ОглавлениеDer Gelähmte am Teich Betesda – Johannes 5,1–15
»Willst du gesund werden?« Etwas eigenartig klingt die Frage schon. Schließlich liegt der Mann seit 38 Jahren krank darnieder. Das ist eine lange Zeit. Und der Mann hat sich weitgehend an den Zustand seiner Krankheit gewöhnt. Vielleicht hat er sich anfangs dagegen aufgelehnt, aber sich, nachdem er merkte, dass alle Bemühungen vergeblich waren, mit seiner Krankheit arrangiert und einigermaßen in ihr eingerichtet.
Der Punkt dabei ist: Jede Krankheit nimmt uns etwas. Sie schränkt unsere Lebensmöglichkeiten ein, unsere Lebensfreude und unsere Lebenskraft. Jede Krankheit gibt uns aber auch etwas. So bringt Krankheit es in vielen Fällen mit sich, dass man von Alltagspflichten entbunden wird.

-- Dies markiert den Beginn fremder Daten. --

Lemma getFileExtension_has (filename : string) :
  Set_has INCOMPRESSIBLE_TYPES (getFileExtension filename) = true
  <-> alreadyCompressed (extensionOf filename).
Proof.
  rewrite Set_has_In. unfold alreadyCompressed, getFileExtension, extensionOf.
  destruct (JS.lastIndexOf "." filename) as [lastDot|].
  - split.
    + intros Hin. eexists. split; [exact Hin|].
      now rewrite (INCOMPRESSIBLE_TYPES_lowercase _ Hin).
    + intros (t & Ht & E). rewrite E, (INCOMPRESSIBLE_TYPES_lowercase _ Ht). exact Ht.
  - split.
    + intros Hin. exists "". split; [exact Hin | reflexivity].
    + intros (t & Ht & E). rewrite (INCOMPRESSIBLE_TYPES_lowercase _ Ht) in E.
      simpl in E. now subst t.
Qed.

(** The path of an entry: inside the folder when one is named. *)
Definition entryPath (folderName filename : string) : string :=
  if JS.truthyString folderName then folderName ++ "/" ++ filename else filename.

(** The options and the array that the loop of [createZipAsync] makes for
    [file]. *)
Definition fileOptions (now compressionLevel : Z) (file : File) : EntryOptions :=
  {| level := if Set_has INCOMPRESSIBLE_TYPES (getFileExtension (fileName file))
              then 0%Z else compressionLevel;
     mtime := if (lastModified file =? 0)%Z then now else lastModified file |}.

Definition fileEntry (now compressionLevel : Z) (file : File) : ZipEntry :=
  {| data := FileBytes file;
     entryOptions := Some (fileOptions now compressionLevel file) |}.

Definition folderOf (options : ZipOptions) : string :=
  match folderName options with Some f => f | None => "" end.

Definition levelOf (options : ZipOptions) : Z :=
  match compressionLevel options with Some l => l | None => 6%Z end.

Definition manifestEntry : ZipEntry := {| data := ManifestText; entryOptions := None |}.

Lemma createZipAsync_step_found (now : Z) (renameMap : FileMap RenameResult)
  (compressionLevel : Z) (folderName : string) (zipInput : ZipInput) (file : File)
  (result : RenameResult) :
  Map_get renameMap file = Some result ->
  createZipAsync_step now renameMap compressionLevel folderName zipInput file
  = ZipInput_set zipInput (entryPath folderName (filename result))
      (fileEntry now compressionLevel file).
Proof. unfold createZipAsync_step. now intros ->. Qed.

Lemma createZipAsync_step_missing (now : Z) (renameMap : FileMap RenameResult)
  (compressionLevel : Z) (folderName : string) (zipInput : ZipInput) (file : File) :
  Map_get renameMap file = None ->
  createZipAsync_step now renameMap compressionLevel folderName zipInput file = zipInput.
Proof. unfold createZipAsync_step. now intros ->. Qed.

Lemma createZipAsync_unfold (now : Z) (files : list File)
  (renameMap : FileMap RenameResult) (options : ZipOptions) :
  zipInput (createZipAsync now files renameMap options)
  = let packed :=
      fold_left (createZipAsync_step now renameMap (levelOf options) (folderOf options))
        files emptyObject in
    if match includeMetadata options with Some b => b | None => false end
    then ZipInput_set packed (entryPath (folderOf options) "metadata.txt") manifestEntry
    else packed.
Proof.
  unfold createZipAsync, levelOf, folderOf, entryPath. cbn [zipInput].
  destruct (includeMetadata options) as [[|]|]; reflexivity.
Qed.

(** Induction over the loop of [createZipAsync]: what holds of the empty
    object and is kept by every assignment the loop makes holds of the
    object the loop leaves. *)
Lemma createZipAsync_loop_ind (now : Z) (renameMap : FileMap RenameResult)
  (compressionLevel : Z) (folderName : string) (all : list File)
  (P : ZipInput -> Prop) :
  (forall input file result,
      In file all -> Map_get renameMap file = Some result -> P input ->
      P (ZipInput_set input (entryPath folderName (filename result))
           (fileEntry now compressionLevel file))) ->
  forall files input,
    incl files all -> P input ->
    P (fold_left (createZipAsync_step now renameMap compressionLevel folderName)
         files input).
Proof.
  intros Hstep files. induction files as [|file files IH]; intros input Hincl Hinput;
    cbn [fold_left]; [exact Hinput|].
  apply IH; [intros f Hf; apply Hincl; now right|].
  destruct (Map_get renameMap file) as [result|] eqn:Hget.
  - rewrite (createZipAsync_step_found _ _ _ _ _ _ _ Hget).
    apply Hstep; [apply Hincl; now left | exact Hget | exact Hinput].
  - now rewrite (createZipAsync_step_missing _ _ _ _ _ _ Hget).
Qed.
(** * Veri-madenciligi: news / stock-price merge pipeline

    A shallow embedding of the data-wrangling core of the repository
    (src/Veri_Alma/HaberVerileriniAlma.py, src/Veri_Alma/Haberveri.py and
    src/data_preprocessing.py) together with the properties its
    specification states about it.

    Conventions.  Python [int] is [Z].  The prices and returns of
    [transform_data] are float64 values, Rocq's primitive floats; the
    sentiment scores, which the code only averages and compares, are
    idealised as the rationals [Q].  A [str] is a [string] holding its
    UTF-8 encoding; where the code counts or cuts characters the model
    does so too (module [Unicode]).  An exception is a value of [exn]
    carried by [result]; a pandas DataFrame is a list of rows, typed
    records on the input side and association lists from column name to
    [cell] on the output side. *)

From Stdlib Require Import List Sorted ZArith QArith Qminmax Bool Lia Lqa Ascii String.
From Stdlib Require Import Qabs.
From Stdlib Require Floats.
Import ListNotations.
Open Scope string_scope.
Open Scope Z_scope.

(** ** Python exceptions and fallible computations *)

Module Py.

Und man erfährt viel Aufmerksamkeit, Anteilnahme und Mitgefühl seitens der Menschen ringsum. Psychologinnen und Psychologen sprechen in solchen Fällen vom »sekundären Krankheitsgewinn«. Dieser ist keineswegs verwerflich. Für viele Krankheiten zahlen wir einen hohen Preis, und es ist nur fair, wenn uns das Leben zumindest ein wenig davon in Form von kleinen Entlastungen zurückgibt.

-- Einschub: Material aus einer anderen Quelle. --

Lemma keeps_mRecvMacSeq_endMessageProcessing app m :
  keeps mRecvMacSeq (endMessageProcessing app m).
Proof. unfold endMessageProcessing, canRead. keeps_auto. Qed.

(** ** The receive sequence number *)

Lemma keeps_mRecvMacSeq_recvAuth app flags : keeps mRecvMacSeq (recvAuth app flags).
Proof.
  unfold recvAuth, sendErrorAndDrop, sendError, sendAuth, sendPeers,
    updatePeerRecordAfterAuthentication, sendGetScpState.
  keeps_auto.
Qed.

(** After HELLO was accepted a further HELLO only drops the connection. *)
Lemma recvHello_unexpected app elo w :
  state_value GOT_HELLO <= state_value (mState (self w)) ->
  recvHello app elo w =
  drop "received unexpected HELLO" WE_DROPPED_REMOTE IGNORE_WRITE_QUEUE w.
Proof.
  intros H. unfold recvHello. unfold bind at 1. unfold get at 1.
  apply Z.leb_le in H. rewrite H. reflexivity.
Qed.

Lemma recvMessage_HcnetMessage_keeps_mRecvMacSeq app m w w' :
  state_value GOT_HELLO <= state_value (mState (self w)) ->
  recvMessage_HcnetMessage app m w = Some (tt, w') ->
  mRecvMacSeq (self w') = mRecvMacSeq (self w).
Proof.
  intros Hst H.
  unfold recvMessage_HcnetMessage in H. unfold bind at 1 in H. unfold get at 1 in H.
  destruct (shouldAbort app (self w)) eqn:Hab; [by injection H as <-|].
  destruct m; simpl in H;
    try (revert H; apply keeps_bind;
         [unfold MsgCapacityTracker_new; apply keeps_mRecvMacSeq_beginMessageProcessing|];
         intros _; match goal with
                   | |- keeps _ (if ?c then _ else _) => destruct c
                   | _ => idtac
                   end;
         first [unfold MsgCapacityTracker_delete;
                apply keeps_mRecvMacSeq_endMessageProcessing | apply keeps_emit]).
  - unfold recvRawMessage in H. unfold bind at 1 in H. unfold get at 1 in H.
    rewrite Hab in H.
    unfold bind at 1 in H. unfold get at 1 in H. simpl in H.
    rewrite andb_false_r in H. simpl in H. rewrite orb_true_r in H.
    unfold bind at 1 in H. unfold releaseAssert at 1 in H.
    unfold bind at 1 in H. unfold emit at 1 in H. simpl in H.
    rewrite recvHello_unexpected in H by exact Hst.
    apply keeps_mRecvMacSeq_drop in H. exact H.
  - revert H. unfold recvRawMessage.
    apply keeps_bind; [apply keeps_get|intros []]; [apply keeps_ret|].
    apply keeps_bind; [apply keeps_get|intros a]. simpl.
    rewrite !andb_false_r. simpl.
    apply keeps_bind; [apply keeps_releaseAssert|intros _].
    apply keeps_bind; [apply keeps_emit|intros _].
    apply keeps_mRecvMacSeq_recvAuth.
Qed.

(** ** Dropping the connection *)

Lemma shutdown_spec w :
  exists p', shutdown w = Some (tt, {| self := p'; events := events w; draws := draws w |})
    /\ mState p' = mState (self w)
    /\ mRecvMacSeq p' = mRecvMacSeq (self w)
    /\ mSendMacSeq p' = mSendMacSeq (self w)
    /\ mFlowControl p' = mFlowControl (self w)
    /\ mTxHashesToAdvertise p' = mTxHashesToAdvertise (self w)
    /\ (mShuttingDown (self w) = false ->
        mRecurringTimer p' = None /\ mAdvertTimer p' = None
        /\ mDelayedExecutionTimer p' = None).
Proof.
  unfold shutdown. unfold_monad. simpl.
  destruct (mShuttingDown (self w)) eqn:E; simpl.
  - exists (self w). destruct w; simpl. repeat split; discriminate.
  - eexists. split; [reflexivity|]. simpl. repeat split.
Qed.

(** [drop] records the call and leaves the session CLOSING. *)
Lemma drop_spec reason dir mode w :
  exists p',
    drop reason dir mode w =
      Some (tt, {| self := p'; events := events w ++ [EvDrop reason dir mode];
                   draws := draws w |})
    /\ mState p' = CLOSING
    /\ mRecvMacSeq p' = mRecvMacSeq (self w)
    /\ mSendMacSeq p' = mSendMacSeq (self w)
    /\ mFlowControl p' = mFlowControl (self w)
    /\ mTxHashesToAdvertise p' = mTxHashesToAdvertise (self w).
Proof.
  unfold drop. unfold bind at 1. unfold emit at 1.
  unfold bind at 1. unfold get at 1. simpl.
  destruct (decide (mState (self w) = CLOSING)) as [E|E].
  - exists (self w). unfold skip, ret. repeat split; assumption.
  - unfold bind at 1. unfold modify at 1. simpl.
    match goal with
    | |- context [shutdown ?w0] => destruct (shutdown_spec w0) as (p' & -> & S & Hrest)
    end.
    simpl in *. exists p'. split; [reflexivity|]. tauto.
Qed.

Lemma sendErrorAndDrop_spec app code text mode w :
  exists w' added,
    sendErrorAndDrop app code text mode w = Some (tt, w')
    /\ events w' = events w ++ added
    /\ calls added = [EvSend (MsgError code text); EvDrop text WE_DROPPED_REMOTE mode]
    /\ mState (self w') = CLOSING
    /\ mRecvMacSeq (self w') = mRecvMacSeq (self w)
    /\ mTxHashesToAdvertise (self w') = mTxHashesToAdvertise (self w).
Proof.
  unfold sendErrorAndDrop, sendError. unfold bind at 1.
  destruct (sendMessage_sends_only app (MsgError code text) w)
    as [w1 [Hs [S D [tail [E C]]]]].
  rewrite Hs. cbv beta iota.
  destruct (drop_spec text WE_DROPPED_REMOTE mode w1) as (p' & Hd & St & R & _ & _ & T).
  rewrite Hd.
  apply only_send_state_fields in S.
  destruct S as (_ & S2 & _ & S4 & _).
  exists {| self := p'; events := events w1 ++ [EvDrop text WE_DROPPED_REMOTE mode];
            draws := draws w1 |},
    (([EvSend (MsgError code text)] ++ tail) ++ [EvDrop text WE_DROPPED_REMOTE mode]).
  split; [reflexivity|].
  cbn [self events draws].
  split; [rewrite E; rewrite <- !app_assoc; reflexivity|].
  split; [rewrite !calls_app, C; reflexivity|].
  split; [exact St|].
  split; [rewrite R; exact S2|rewrite T; exact S4].
Qed.

(** ** C1: the sequence number and the MAC of a received frame *)

(** C1 (as amended). While the session is in GOT_HELLO or GOT_AUTH and the
    overlay is not shutting down, a frame whose message is not ERROR_MSG is
    passed on to [recvMessage(HcnetMessage)] only if its sequence field
    equals [mRecvMacSeq] and its MAC verifies under [mRecvMacKey] over the
    sequence and the message; otherwise the peer passes an ERR_AUTH error to
    [sendMessage], drops the connection ignoring the write queue and
    dispatches nothing. In the three cases the receive counter ends one
    higher, as a 64-bit counter. *)
Theorem recvMessage_checks_sequence_and_mac
    (app : Application) (w : World) (amsg : AuthenticatedMessage) :
  shouldAbort app (self w) = false ->
  state_value GOT_HELLO <= state_value (mState (self w)) ->
  type_of (message amsg) <> ERROR_MSG ->
  let seqOk := sequence amsg =? mRecvMacSeq (self w) in
  let macOk := hmacSha256Verify app (mac amsg) (mRecvMacKey (self w))
                 (xdr_to_opaque app (sequence amsg) (message amsg)) in
  let next := wrap64 (mRecvMacSeq (self w) + 1) in
  if seqOk && macOk
  then
    recvMessage app amsg w =
      recvMessage_HcnetMessage app (message amsg)
        {| self := set_mRecvMacSeq next (self w); events := events w; draws := draws w |}
    /\ (forall w', recvMessage app amsg w = Some (tt, w') -> mRecvMacSeq (self w') = next)
  else
    exists w' added,
      recvMessage app amsg w = Some (tt, w')
      /\ events w' = events w ++ added
      /\ calls added =
           [EvSend (MsgError ERR_AUTH (auth_reject_reason seqOk));
            EvDrop (auth_reject_reason seqOk) WE_DROPPED_REMOTE IGNORE_WRITE_QUEUE]
      /\ mState (self w') = CLOSING
      /\ mRecvMacSeq (self w') = next.
Proof.
  intros Hab Hst Hty seqOk macOk next.
  assert (E : recvMessage app amsg w =
              (if negb seqOk
               then sendErrorAndDrop app ERR_AUTH "unexpected auth sequence" IGNORE_WRITE_QUEUE
               else if negb macOk
               then sendErrorAndDrop app ERR_AUTH "unexpected MAC" IGNORE_WRITE_QUEUE
               else recvMessage_HcnetMessage app (message amsg))
                {| self := set_mRecvMacSeq next (self w); events := events w;
                   draws := draws w |}).
  { unfold recvMessage. unfold bind at 1. unfold get at 1. rewrite Hab.
    unfold bind at 1. unfold get at 1.
    apply Z.leb_le in Hst. rewrite Hst.
    rewrite bool_decide_false by exact Hty. simpl.
    unfold bind at 1. unfold get at 1. unfold bind at 1. unfold get at 1.
    fold seqOk macOk next.
    destruct seqOk; simpl; [destruct macOk; simpl|]; reflexivity. }
  destruct seqOk eqn:Hs; simpl in *; [destruct macOk eqn:Hm; simpl in *|].
  - split; [exact E|]. intros w' Hw'. rewrite E in Hw'.
    apply recvMessage_HcnetMessage_keeps_mRecvMacSeq in Hw'; [exact Hw'|exact Hst].
  - rewrite E.
    match goal with
    | |- context [sendErrorAndDrop app ?c ?t ?m ?w0] =>
        destruct (sendErrorAndDrop_spec app c t m w0) as (w' & added & -> & Hev & Hc & S & R & _)
    end.
    exists w', added. repeat split; assumption.
  - rewrite E.
    match goal with
    | |- context [sendErrorAndDrop app ?c ?t ?m ?w0] =>
        destruct (sendErrorAndDrop_spec app c t m w0) as (w' & added & -> & Hev & Hc & S & R & _)
    end.
    exists w', added. repeat split; assumption.
Qed.

Lemma recvMessage_checks_sequence_and_mac_witness :
  exists w' added,
    recvMessage Sample.app {| sequence := 5; message := MsgAuth 200; mac := 0 |} after_hello
      = Some (tt, w')
    /\ events w' = events after_hello ++ added
    /\ calls added =
         [EvSend (MsgError ERR_AUTH "unexpected auth sequence");
          EvDrop "unexpected auth sequence" WE_DROPPED_REMOTE IGNORE_WRITE_QUEUE]
    /\ mState (self w') = CLOSING
    /\ mRecvMacSeq (self w') = 1.
Proof.
  apply (recvMessage_checks_sequence_and_mac Sample.app after_hello
           {| sequence := 5; message := MsgAuth 200; mac := 0 |}).
  - reflexivity.
  - vm_compute. discriminate.
  - discriminate.
Defined.

(** C1 as stated fails where [recvMessage] returns at once. An
    authenticated session (GOT_AUTH) of a node whose overlay is shutting
    down ignores a frame with a wrong sequence number: nothing is sent,
    the connection is not dropped and the counter stays. So does a session
    that is CLOSING, the state after GOT_AUTH. *)
Lemma recvMessage_closing_counterexample :
  let shutting_down := Sample.make_app (seconds 1000) true true in
  let amsg := {| sequence := 5; message := MsgAuth 200; mac := 0 |} in
  let p := self after_auth in
  let q := set_mState CLOSING (self after_hello) in
  type_of (message amsg) <> ERROR_MSG
  /\ (mState p = GOT_AUTH
      /\ sequence amsg <> mRecvMacSeq p
      /\ run (recvMessage shutting_down amsg) p
         = Some (tt, {| self := p; events := []; draws := 0 |})
      /\ mRecvMacSeq p <> wrap64 (mRecvMacSeq p + 1))
  /\ (state_value GOT_HELLO <= state_value (mState q)
      /\ sequence amsg <> mRecvMacSeq q
      /\ run (recvMessage Sample.app amsg) q
         = Some (tt, {| self := q; events := []; draws := 0 |})
      /\ mRecvMacSeq q <> wrap64 (mRecvMacSeq q + 1)).
Proof. vm_compute. repeat split; discriminate. Qed.

(** ** C3: frames that carry no MAC *)

(** C3. [sendAuthenticatedMessage] gives a HELLO or an ERROR_MSG sequence 0
    and a zero MAC and leaves [mSendMacSeq] alone; every other message
    gets the current [mSendMacSeq] and the HMAC of that number and the
    message under [mSendMacKey], and [mSendMacSeq] moves on by one. A
    received ERROR_MSG goes to [recvMessage(HcnetMessage)] whatever its
    sequence and MAC fields hold, and does not advance [mRecvMacSeq]. *)
Theorem hello_and_error_bypass_mac
    (app : Application) (w : World) (m : HcnetMessage)
    (seq tag : Z) (code : ErrorCode) (text : string) :
  sendAuthenticatedMessage app m w =
    Some (tt,
          if bool_decide (type_of m = HELLO) || bool_decide (type_of m = ERROR_MSG)
          then {| self := self w;
                  events := events w ++ [EvWrite {| sequence := 0; message := m; mac := 0 |}];
                  draws := draws w |}
          else {| self := set_mSendMacSeq (wrap64 (mSendMacSeq (self w) + 1)) (self w);
                  events := events w ++
                    [EvWrite {| sequence := mSendMacSeq (self w);
                                message := m;
                                mac := hmacSha256 app (mSendMacKey (self w))
                                         (xdr_to_opaque app (mSendMacSeq (self w)) m) |}];
                  draws := draws w |})
  /\ recvMessage app {| sequence := seq; message := MsgError code text; mac := tag |} w =
       recvMessage_HcnetMessage app (MsgError code text) w
  /\ match recvMessage app {| sequence := seq; message := MsgError code text; mac := tag |} w with
     | Some (_, w') => mRecvMacSeq (self w') = mRecvMacSeq (self w)
     | None => True
     end.
Proof.
  split; [apply sendAuthenticatedMessage_eq|].
  assert (E : recvMessage app {| sequence := seq; message := MsgError code text; mac := tag |} w =
              recvMessage_HcnetMessage app (MsgError code text) w).
  { unfold recvMessage. unfold bind at 1. unfold get at 1.
    destruct (shouldAbort app (self w)) eqn:Hab.
    - unfold recvMessage_HcnetMessage. unfold bind at 1. unfold get at 1.
      rewrite Hab. reflexivity.
    - unfold bind at 1. unfold get at 1. simpl. rewrite andb_false_r. reflexivity. }
  split; [exact E|]. rewrite E.
  destruct (recvMessage_HcnetMessage app (MsgError code text) w) as [[[] w']|] eqn:H;
    [|exact I].
  revert H. unfold recvMessage_HcnetMessage.
  apply keeps_bind; [apply keeps_get|intros []]; [apply keeps_ret|].
  simpl. rewrite andb_false_r.
  apply keeps_bind; [apply keeps_mRecvMacSeq_beginMessageProcessing|intros _].
  apply keeps_emit.
Qed.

Freilich hat der sekundäre Krankheitsgewinn seine Tücken. Überlegen Sie mal: Dieser Mensch ist 38 Jahre krank. Er hat sich daran gewöhnt, nicht mehr aufstehen zu können. Ab und zu unternimmt er einen neuen Versuch, aber er schafft es einfach nicht. Immer halbherziger werden im Lauf der Zeit seine Anstrengungen, immer mehr verfestigt sich in seinem Inneren die Überzeugung: »Es geht einfach nicht.« Mehr und mehr gibt er sich mit seinem Zustand zufrieden. Mehr, so sagt er sich, kann man vom Leben eben nicht erwarten. Immer wieder sucht seine Seele nach Begründungen dafür, warum das Leben, das er führt, so sein muss – und findet sie auch. Warum es so, wie es ist, gut und richtig ist, warum es nicht anders geht und: warum es auch gar nicht anders sein sollte.

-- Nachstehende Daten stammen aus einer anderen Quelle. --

(** * Home Assistant adapters: A. O. Smith sensors and the SignalRGB light

    A shallow embedding of [homeassistant/components/aosmith/sensor.py] and of
    the light entity exercised by [tests/components/signalrgb/test_light.py],
    with the properties the specification states about them. *)

From Stdlib Require Import ZArith PrimFloat Ascii.
From stdpp Require Import gmap strings list fin_maps.

Open Scope string_scope.
Open Scope list_scope.

(** ** What a Python call yields: a value, or a raised exception *)

Inductive Raised : Type :=
  | KeyError (key : string)
  | VendorError (message : string).

Inductive Outcome (A : Type) : Type :=
  | Returns (value : A)
  | Raises (exc : Raised).
Arguments Returns {A} value.
Arguments Raises {A} exc.

(** ** The A. O. Smith sensor platform *)

Module AOSmith.

(** [py_aosmith.models.Device], restricted to the attributes the platform
    reads: [device.status.hot_water_status]. *)
Record DeviceStatus : Type := { hot_water_status : option Z }.
Record AOSmithDevice : Type := { status : DeviceStatus }.

(** The values a status sensor may show, [str | int | None]; [None] is the
    [option] around it. *)
Inductive StateValue : Type :=
  | StrValue (s : string)
  | IntValue (n : Z).

(** [homeassistant.const]: the host's unit names.  How they are spelled plays
    no role below. *)
Definition PERCENTAGE : string := "%".
Module UnitOfEnergy.
Definition KILO_WATT_HOUR : string := "kWh".
End UnitOfEnergy.

(** [homeassistant.components.sensor] enumerations, with some of their
    members. *)
Inductive SensorDeviceClass : Type := ENERGY | TEMPERATURE | POWER.
Inductive SensorStateClass : Type := MEASUREMENT | TOTAL | TOTAL_INCREASING.

(** [AOSmithStatusSensorEntityDescription]: a sensor description with the
    extraction function [value_fn]. *)
Record AOSmithStatusSensorEntityDescription : Type := {
  key : string;
  translation_key : string;
  native_unit_of_measurement : option string;
  value_fn : AOSmithDevice -> option StateValue
}.

Definition hot_water_availability : AOSmithStatusSensorEntityDescription :=
  {| key := "hot_water_availability";
     translation_key := "hot_water_availability";
     native_unit_of_measurement := Some PERCENTAGE;
     value_fn := fun device => IntValue <$> hot_water_status (status device) |}.

Definition STATUS_ENTITY_DESCRIPTIONS : list AOSmithStatusSensorEntityDescription :=
  [ hot_water_availability ].

(** *** The shared coordinators

    Coordinators are objects owned by the host; entities keep a reference to
    one and read its [data] attribute anew at every access.  A reference is an
    object identity, and the heap gives each coordinator's current state. *)

Definition ref : Type := nat.

Module AOSmithStatusCoordinator.
Record t : Type := { data : gmap string AOSmithDevice }.
End AOSmithStatusCoordinator.

Module AOSmithEnergyCoordinator.
Record t : Type := { data : gmap string float }.
End AOSmithEnergyCoordinator.

Record Heap : Type := {
  status_coordinators : ref -> AOSmithStatusCoordinator.t;
  energy_coordinators : ref -> AOSmithEnergyCoordinator.t
}.

(** [entry.runtime_data]: the two coordinators of a config entry. *)
Record AOSmithData : Type := {
  status_coordinator : ref;
  energy_coordinator : ref
}.

Record AOSmithConfigEntry : Type := { runtime_data : AOSmithData }.

(** Modelled from the spec: the base classes of [entity.py], which is not part
    of the sources.  An entity holds a reference to a shared coordinator and
    the identifier of its device ([super().__init__(coordinator, junction_id)]);
    [device] and [energy_usage] look the identifier up in the coordinator's
    current mapping, and a Python dict raises [KeyError] on a missing key. *)
Module AOSmithEntity.
Record t : Type := { coordinator : ref; junction_id : string }.

Definition __init__ (coordinator : ref) (junction_id : string) : t :=
    {| coordinator := coordinator; junction_id := junction_id |}.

Vielleicht ist die Frage Jesu: »Willst du gesund werden?« gar nicht so absurd, wie sie im ersten Moment anmutet. Bedenken Sie, was der Kranke alles aufgeben müsste. Nicht nur die genannten kleinen Vorteile, die mit der großen Benachteiligung einhergehen – das wäre noch okay. Aber er müsste sich auch eingestehen, dass die ganzen Argumente und Gründe, die er im Lauf der Jahrzehnte zur Rechtfertigung seines Zustandes aufgeboten hatte, lediglich dazu dienten, ein falsches Selbst- und Weltbild zu stützen. So etwas gibt niemand gerne zu. Und noch etwas käme hinzu: Er müsste sich anstrengen. Gesundwerden ist nämlich durchaus mühevoll. Wenn man 38 Jahre fest gelegen hat, ist es alles andere als leicht, aufzustehen, sein Bett (und sei es nur eine Matte) unter den Arm zu nehmen und loszulaufen. In unserer Geschichte liest sich das so leicht. In aller Regel aber ist das ein überaus mühsamer Prozess.